Seirath's smile fell away like a mask. His eyes, sharp as broken glass, fixed on Rael with sudden cold. He stepped backward, body unraveling into haze, less flesh than memory.

"Find me?" His laugh slipped into the air, smooth and oily. "I am where the wind forgets names. I am your brother in blood and better at forgetting. Come. Hunt me. Let us see what you become."

The world cracked.

Seirath's body shattered like a page torn from a book, scattering into fragments of light and shadow. For a heartbeat, Rael glimpsed beneath the white façade ink crawling across Seirath's palm, a black sigil that slithered like ivy before vanishing.

Then it was gone.

From the northern cliffs, a bell tolled. The elders' warning. The sound rang out over the sea, deep and resonant, calling the village to arms.

Rael spun, blade raised. The training ground was empty. Only the echo of his breath remained. Where Seirath had stood, the sand was untouched save for one thing.

A scrap of cloth. It fluttered in the wind, half-buried in salt. Upon it rested a shard of dark crystal, sharp as ice and cold as forgotten winter.

Rael bent, lifting it. The shard hummed faintly in his palm, its cold pressing into bone. His hand trembled not from fear, but from the weight of realization.

Seraphis' thought cut through, precise. (He left it deliberately. Not as bait. As announcement.)

Rael closed his eyes, his breath steadying. The smolder in his chest burned hotter, no longer wild grief but tempered resolve. He opened his eyes, and his voice came low, iron-carved. "So be it."

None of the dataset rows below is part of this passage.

(** The [i]-th advance over strictly increasing readings, by the window
    it computes from. *)
Lemma yield_of_increasing (N : nat) (ts : list Q) (i : nat) :
  (0 < N)%nat -> strictly_increasing ts -> (1 < i <= length ts)%nat ->
  let w := last_n N (deltas (take i ts)) in
  fst (advances (avg_fps_counter N) ts) !! (i - 1)%nat
  = Some (truediv (len w) (sum w))
  /\ w <> [] /\ Forall (fun d => (0 < d)%Q) w.
Proof.
  intros HN Hinc [Hi Hlen] w. unfold avg_fps_counter.
  destruct (lookup_lt_is_Some_2 ts (i - 1)) as [t Ht]; [lia |].
  assert (Htake : take i ts = take (i - 1) ts ++ [t]).
  { replace i with (S (i - 1)) at 1 by lia. apply take_S_r, Ht. }
  destruct (advances_increasing N (take (i - 1) ts) HN
              (strictly_increasing_take _ _ Hinc)) as (prev & Eg & Hlast).
  { intros Hnil. apply (f_equal length) in Hnil.
    rewrite length_take in Hnil. cbn in Hnil. lia. }
  split; [| split].
  - rewrite (advances_lookup _ ts (i - 1) t Ht), Eg, next_suspended.
    cbn zeta. rewrite <- (deltas_snoc _ prev t Hlast), <- Htake.
    fold w. destruct (truediv (len w) (sum w)); reflexivity.
  - intros Hnil. apply (f_equal length) in Hnil. unfold w in Hnil.
    rewrite last_n_length, deltas_length, length_take in Hnil.
    cbn in Hnil. lia.
  - apply Forall_drop, deltas_positive, strictly_increasing_take, Hinc.
Qed.


Lemma deltas_drop (k : nat) (ts : list Q) :
  deltas (drop k ts) = drop k (deltas ts).
Proof.
  revert k. induction ts as [| a ts IH]; intros k.
  - destruct k; reflexivity.
  - destruct k as [| k]; [reflexivity |].
    cbn [drop]. rewrite IH. destruct ts as [| b ts].
    + destruct k; reflexivity.
    + reflexivity.
Qed.

Lemma deltas_last_n (n : nat) (ts : list Q) :
  last_n n (deltas ts) = deltas (last_n (S n) ts).
Proof.
  unfold last_n. rewrite deltas_drop, deltas_length. f_equal. lia.
Qed.
(** * Encrypted block data of Prefect Orion

    A shallow embedding of [src/prefect/orion/models/block_data.py]:
    the Fernet key provider ([get_fernet_encryption]), the envelope codec
    ([encrypt_blockdata], [decrypt_blockdata]), the structural mapping
    between flat blocks and stored records ([pack_blockdata],
    [unpack_blockdata]) and the read, update and delete operations of the
    block store ([read_block_data_as_block],
    [read_block_data_by_name_as_block], [update_block_data],
    [delete_block_data_by_name]).

    Python coroutines are programs of a free monad [Py] over the calls the
    module makes to its surroundings (process environment, entropy,
    configuration table, SQL session, dict objects).  A handler gives the
    calls their meaning on a [world]; [exec] runs a program alone,
    [exec_among] runs it while other sessions commit at its [await]s. *)

From stdpp Require Import base option countable gmap strings list.
From Stdlib Require Import ZArith NArith.
From Stdlib.Strings Require Import Byte Ascii.
From Stdlib.Floats Require Import SpecFloat.

#[local] Set Warnings "-register-all".
#[local] Open Scope string_scope.
#[local] Open Scope list_scope.

(** ** Python values *)

(** JSON data: the values [json.loads] returns and a JSON column holds, that
    is [None], [bool], [int], [float], [str], lists, and dicts keyed by [str].
    An [int] is unbounded; a [float] is an IEEE 754 datum (in Python a
    binary64 one), NaN and the two infinities included, which [json.dumps]
    writes and [json.loads] reads by default.

    [json.dumps] takes more than that: a dict key that is not a [str] is
    written as a string and a tuple as an array, so such a value does not
    load back as what it was.  Those values are not JSON data and are not
    values of this type.

    Equality of this type is sameness of data.  It is not Python's [==],
    under which NaN differs from itself: that is [py_eq] below. *)
Unset Elimination Schemes.
Inductive json : Type :=
| JNull
| JBool (b : bool)
| JNum (n : Z)
| JFloat (x : spec_float)
| JStr (s : string)
| JArr (l : list json)
| JObj (o : gmap string json).
Set Elimination Schemes.





(** [bytes] objects. *)
Abbreviation bytes := (list byte).
(** * Anomaly-map aggregation and checkpointing of [experiment_builder.py]

    A shallow embedding of the two classes of [src/experiment_builder.py]:
    [AnomalyDetectionExperiment] (sliding-window aggregation of patch scores
    into one anomaly map per image, finalisation, agreement statistics) and
    [ExperimentBuilder] (loss selection, checkpoint save and load,
    construction, the loop over the epochs and the test pass), and of the
    shapes through the layers of [CE_netG] of [src/model_architectures.py].

    Conventions.
    - A torch tensor of shape [1 x H x W] is a record of its two spatial
      extents and its index function.  Scores are exact rationals ([Q]);
      the rounding of 32-bit floats is not modelled, and [nan] appears only
      as the "undefined" agreement value ([None]).
    - The output of the network for a patch is data of the patch; the score
      map is computed from it as [calculate_anomaly_maps] does.
    - Python exceptions are values of [exn]; a computation that can raise
      returns a [result].
    - Files written by [torch.save] and rows written by [save_statistics]
      are recorded as events of a trace. *)

From stdpp Require Import gmap strings pretty.
From Stdlib Require Import ZArith QArith Qminmax Qabs List Bool Ascii Lia.
Import ListNotations.

Local Close Scope Q_scope.
Local Open Scope string_scope.
Local Open Scope list_scope.
Local Open Scope nat_scope.

(** ** Exceptions and results *)

Inductive exn : Type :=
| AssertionError
| UnboundLocalError
| IndexError
| RuntimeError
| KeyError
| ZeroDivisionError
| FileNotFoundError.

Inductive result (A : Type) : Type :=
| Ok (a : A)
| Raise (e : exn).
Arguments Ok {A} a.
Arguments Raise {A} e.

Definition bind {A B : Type} (r : result A) (k : A -> result B) : result B :=
  match r with
  | Ok a => k a
  | Raise e => Raise e
  end.

Notation "'let*' x ':=' r 'in' k" := (bind r (fun x => k))
  (at level 10, x name, r at level 100, k at level 200).

(** ** Tensors of shape [1 x H x W] *)

Record tensor : Type := mkTensor {
  t_height : nat;
  t_width : nat;
  t_val : nat -> nat -> Q
}.

(** [torch.zeros((1, H, W))] *)
Definition zeros (H W : nat) : tensor := mkTensor H W (fun _ _ => 0%Q).

(** Rows of a tensor, for display and for comparing concrete maps. *)
Definition to_rows (t : tensor) : list (list Q) :=
  map (fun i => map (fun j => Qred (t_val t i j)) (seq 0 (t_width t)))
      (seq 0 (t_height t)).

(** The tensor whose rows are the given lists (the width is that of the
    first row). *)
Definition of_rows (rows : list (list Q)) : tensor :=
  mkTensor (length rows) (length (hd [] rows))
           (fun i j => nth j (nth i rows []) 0%Q).

(** A constant tensor. *)
Definition full (H W : nat) (c : Q) : tensor := mkTensor H W (fun _ _ => c).

(** ** Python slices [start:stop] *)

Record pyslice : Type := mkSlice { sl_start : Z; sl_stop : Z }.

(** A slice bound resolved against an axis of extent [n]: a negative bound
    counts from the end, and the result is clamped to [0..n]. *)
Definition slice_index (k : Z) (n : nat) : nat :=
  Z.to_nat (if (k <? 0)%Z then Z.max (k + Z.of_nat n) 0 else Z.min k (Z.of_nat n)).

Definition slice_lo (s : pyslice) (n : nat) : nat := slice_index (sl_start s) n.
Definition slice_len (s : pyslice) (n : nat) : nat :=
  slice_index (sl_stop s) n - slice_index (sl_start s) n.

Definition in_slice (s : pyslice) (n i : nat) : bool :=
  (slice_lo s n <=? i) && (i <? slice_lo s n + slice_len s n).

(** [t[:, rs, cs]] read. *)
Definition slice_view (t : tensor) (rs cs : pyslice) : tensor :=
  mkTensor (slice_len rs (t_height t)) (slice_len cs (t_width t))
           (fun i j => t_val t (slice_lo rs (t_height t) + i)
                               (slice_lo cs (t_width t) + j)).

He turned to the sea. In the distance, he saw Khael pulling children from wreckage, Kaen lifting beams with raw strength, Juno binding wounds with scarred hands, Lira pouring the last of her light into the injured. Pearlbay lived because of them.

Rael raised the shard high, its cold hum cutting against the warmth of the sun. "I will not let you hurt them again." His words were not to Seirath now, but to the path ahead, to the vow carved into his blood.

From the shadow of a broken pier across the cove, a silhouette lingered Seirath's reflection, or perhaps another illusion. He lifted his chin, mock salute, before folding into a dozen afterimages.

His voice drifted across the tide, carried thin by gulls and salt. "Then hunt, brother. The game has only just begun."